Quan Yi Zhen’in emrini yerine getirmesine engel olmadıkları sürece, o da kimseye zarar vermeyecekti. Ancak Quan Yi Zhen çoktan on tane kadar savaşçı cennet mensubunu öldürmüştü, kim onun kaçıp gitmesine izin verirdi ki? Elbette kimse Yin Yu’nun sözlerine inanmadı. Eğer hızlı tepki veren ve kaosun ortasında bile sakin kalan biri olsaydı, hemen bağırırdı. “Yere yat, pes et ve hareket etme.” Diye, veya bu etkiyi yaratacak bir emir verirdi, ama işler çok hızlı gelişmişti, tepki verecek zaman yoktu. Yin Yu daha önce hiç böyle bir olayla karşılaşmamıştı, ayrıca zaten çok sıkıntılı bir haldeydi, karar verebilme yeteneği tümden yok olmuş gibiydi, birbiri ardına hatalar yapıp duruyordu; birbiri ardına hatalar yapınca gerisi domino taşları gibi devrilmişti. Yin Yu kafası kesilmiş gibi koşuşturup dururken Mu Qing aniden arkasında belirdi. “Kaçıyor musun?”
Ancak o zaman Yin Yu nereye olmadığını bilmeden kaçtığını fark etti ve anında durdu, kendini açıklamaya çalıştı. “Ben hayır…” Ama Mu Qing onun konuşmasını beklemeden onun kollarını arkaya doğru büktü ve Xie Lian ÇATIRT sesini duymuştu, Yin Yu’nun yüzü buruştu.
Bir savaş tanrısı olarak, hem yetenek hem güç bakımından kendinden daha iyi bir savaş tanrısı tarafından alıkonulmak hem bedenen hem zihnen büyük bir darbeydi. Sadece kenarda durmuş, dahil olmadan izlemekte olan Pei Ming’e gelince, uzaklardan yorum yapıyordu. “Nasıl böyle aniden güç patlaması yaşadı?”
Elbette Quan Yi Zhen’i kastediyordu. Quan Yi Zhen zaten savaşmak konusunda oldukça iyiydi, ama üzerinde Brokarlı Ölümsüz varken tüm gücü ikiye katlanmıştı. Diğer savaş tanrıları onunla birer birer yüzleştiklerinde, aslında ikiye karşı bir durumdaydılar ve hiçte adil olmuyordu, ama bu sırrı kimse bilmediği için, birleşerek saldırmaya da utanıyorlardı, sonuçta çok acınası bir duruma düşmezler miydi? Onlar dövüşürken, Quan Yi Zhen Cennet’in ana caddesinden koştu, baştan aşağıyla kanla kaplanmıştı ve aniden yolda bir saray görünce doğrudan içeriye girdi. Kalabalık haykırdı. “YIN YU SARAYINA GİRDİ!”

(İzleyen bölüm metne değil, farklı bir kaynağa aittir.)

(* ===== verification/Inet.v ===== *)
(** Byte order, addresses and Internet checksums, [kernel/net/inet.h],
    [kernel/net/inet.c] and the checksums of [kernel/net/udp.c] and
    [kernel/net/tcp.c].

    A packet is the list of its bytes.  A 16-bit header field is read and
    written the way x86 does, low byte first, so that the conversions of
    [inet.h] are needed where the source has them. *)
From S2P Require Import Prelude.

Definition IPPROTO_ICMP : Z := 1.
Definition IPPROTO_TCP : Z := 6.
Definition IPPROTO_UDP : Z := 17.
Definition IPV4_ALEN : Z := 4.

Definition bswap16 (value : Z) : Z := u16 (Z.lor (Z.shiftl value 8) (Z.shiftr value 8)).
Definition bswap32 (value : Z) : Z :=
  u32 (Z.lor (Z.lor (Z.lor (Z.shiftl (Z.land value 0xFF) 24) (Z.shiftl (Z.land value 0xFF00) 8))
    (Z.shiftr (Z.land value 0xFF0000) 8)) (Z.shiftr (Z.land value 0xFF000000) 24)).
Definition to_be16 (value : Z) : Z := bswap16 value.
Definition from_be16 (value : Z) : Z := bswap16 value.
Definition to_be32 (value : Z) : Z := bswap32 value.
Definition from_be32 (value : Z) : Z := bswap32 value.

(** Little-endian loads and the bytes of a little-endian store. *)
Definition le16 (b0 b1 : Z) : Z := b0 + 256 * b1.
Definition ld16 (p : list Z) (off : Z) : Z := le16 (rd p off) (rd p (off + 1)).
Definition ld32 (p : list Z) (off : Z) : Z := ld16 p off + 65536 * ld16 p (off + 2).
Definition bytes16 (v : Z) : list Z := [u8 v; u8 (Z.shiftr v 8)].

(** [(u16)~sum] on a [u32]. *)
Definition not16 (sum : Z) : Z := u16 (Z.lnot sum).

(** [while (sum >> 16) sum = (sum & 0xFFFF) + (sum >> 16)]: two rounds reduce
    any 32-bit sum, the third test ends the loop ([fold_sum_ok]). *)
Fixpoint fold_sum (fuel : nat) (sum : Z) : option Z :=
  match fuel with
  | O => None
  | S fuel => if Z.shiftr sum 16 =? 0 then Some sum else fold_sum fuel (u32 (Z.land sum 0xFFFF + Z.shiftr sum 16))
  end.

(** The words of [inet_checksum], in the order of memory; a last odd byte
    counts as the low byte. *)
Fixpoint inet_sum (bytes : list Z) (sum : Z) : Z :=
  match bytes with
  | b0 :: b1 :: rest => inet_sum rest (u32 (sum + le16 b0 b1))
  | [b0] => u32 (sum + b0)
  | [] => sum
  end.

Definition inet_checksum (data : list Z) (len : Z) : Z :=
  not16 (default 0 (fold_sum 3 (inet_sum (take (Z.to_nat len) data) 0))).

(** [udp_sum] and [tcp_sum] are the same walker: big-endian words, a last odd
    byte counts as the high byte. *)
Fixpoint be_sum (bytes : list Z) (sum : Z) : Z :=
  match bytes with
  | b0 :: b1 :: rest => be_sum rest (u32 (sum + Z.lor (Z.shiftl b0 8) b1))
  | [b0] => u32 (sum + Z.shiftl b0 8)
  | [] => sum
  end.
Definition udp_sum (p : list Z) (len sum : Z) : Z := be_sum (take (Z.to_nat len) p) sum.
Definition tcp_sum (p : list Z) (len sum : Z) : Z := be_sum (take (Z.to_nat len) p) sum.

Definition udp_pseudo_header (src_ip dst_ip : list Z) (seg_len : Z) : list Z :=
  src_ip ++ dst_ip ++ [0; IPPROTO_UDP] ++ bytes16 (to_be16 seg_len).
Definition udp_checksum (src_ip dst_ip hdr : list Z) (seg_len : Z) : Z :=
  let sum := udp_sum (udp_pseudo_header src_ip dst_ip seg_len) 12 0 in
  let sum := udp_sum hdr seg_len sum in
  not16 (default 0 (fold_sum 3 sum)).

Definition tcp_pseudo_header (src_ip dst_ip : list Z) (seg_len : Z) : list Z :=
  src_ip ++ dst_ip ++ [0; IPPROTO_TCP] ++ bytes16 (to_be16 seg_len).
Definition tcp_checksum (src_ip dst_ip hdr : list Z) (seg_len : Z) : Z :=
  let sum := tcp_sum (tcp_pseudo_header src_ip dst_ip seg_len) 12 0 in
  let sum := tcp_sum hdr seg_len sum in
  not16 (default 0 (fold_sum 3 sum)).

(** ** Addresses: four bytes *)
Definition ipv4_addr_equal (a b : list Z) : bool :=
  (rd a 0 =? rd b 0) && (rd a 1 =? rd b 1) && (rd a 2 =? rd b 2) && (rd a 3 =? rd b 3).
Definition ipv4_addr_is_zero (a : list Z) : bool := Z.lor (Z.lor (Z.lor (rd a 0) (rd a 1)) (rd a 2)) (rd a 3) =? 0.

Definition ipv4_is_broadcast (addr ip mask : list Z) : bool :=
  forallb (fun i =>
    (u8 (Z.lor (rd addr i) (rd mask i)) =? 0xFF) && (u8 (Z.land (rd ip i) (rd mask i)) =? u8 (Z.land (rd addr i) (rd mask i))))
    [0; 1; 2; 3].
Definition ipv4_same_subnet (a b mask : list Z) : bool :=
  forallb (fun i => u8 (Z.land (rd a i) (rd mask i)) =? u8 (Z.land (rd b i) (rd mask i))) [0; 1; 2; 3].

Yin Yu’nun ona verdiği emir ‘git’ idi, ama nereye olduğunu söylememişti, bu yüzden Quan Yi Zhen rasgele seçmişti. Peşinde birkaç savaş tanrısı vardı. Diğer herkesin aklı başında olduğu için, Quan Yi Zhen ile savaşırken kendilerini tutuyorlardı ama o kimseyi umursamıyordu ve emirlere uymasını engelleyen herkesle tüm gücüyle savaşıyordu. Bu nedenle diğer savaş tanrıları da kızmaya başlamışlardı. Feng Xin bağırdı. “BU VELET KÖTÜLÜK KOKUYOR, ÖNCE DÖVELİM SONRA KONUŞURUZ!”
Herkes tam olarak aynı fikirdeydi ve Feng Xin bağırdığı anda kimse kendini daha fazla tutmadı ve hepsi birden içeriye girdiler, etrafını sararak pelte haline gelene dek Quan Yi Zhen’i dövdüler. Kılıçlar savuruldu, tokatlar atıldı, yumruklar uçtu, tekmeler yağdı; bunların yarısı bile Yin Yu Sarayının hemen yıkılmasına neden olabilirdi!
Hala Mu Qing tarafından tutulmakta olan Yin Yu sarayının kavga nedeniyle yıkılmakta olduğunu görünce gözleri ardına dek açıldı ve bağırdı. “LÜTFEN DÖVÜŞMEYİ BIRAKIN!”
Sanki bu sözleri savaş tanrılarını durdurabilirmiş gibi, ama Quan Yi Zhen emrini duymuştu ve aniden yumruklarını indirmişti. Şimdi başarmıştı işte. Tüm savrulan kılıçlar, güç patlamaları, yumruklar ve tekmeler ağır bir şekilde Quan Yi Zhen’in üzerine inmişti; bir diğer trajedi patlak vermişti!
Lan Qian Qiu’nun uzun kılıcını geri çekmeye fırsatı olmamıştı ve kılıç Quan Yi Zhen’in omzunun derinliklerine gömülmüştü. Neyse ki kılıç kördü ve Quan Yi Zhen ikiye kesilmeden saldırısını durdurabilmişti. Lan Qian Qiu bağırdı. “DÖVÜŞMEYİ KESİN, ARTIK HAREKET EDEMİYOR!”
Feng Xin yüzündeki kanı sildi. “En sonunda!”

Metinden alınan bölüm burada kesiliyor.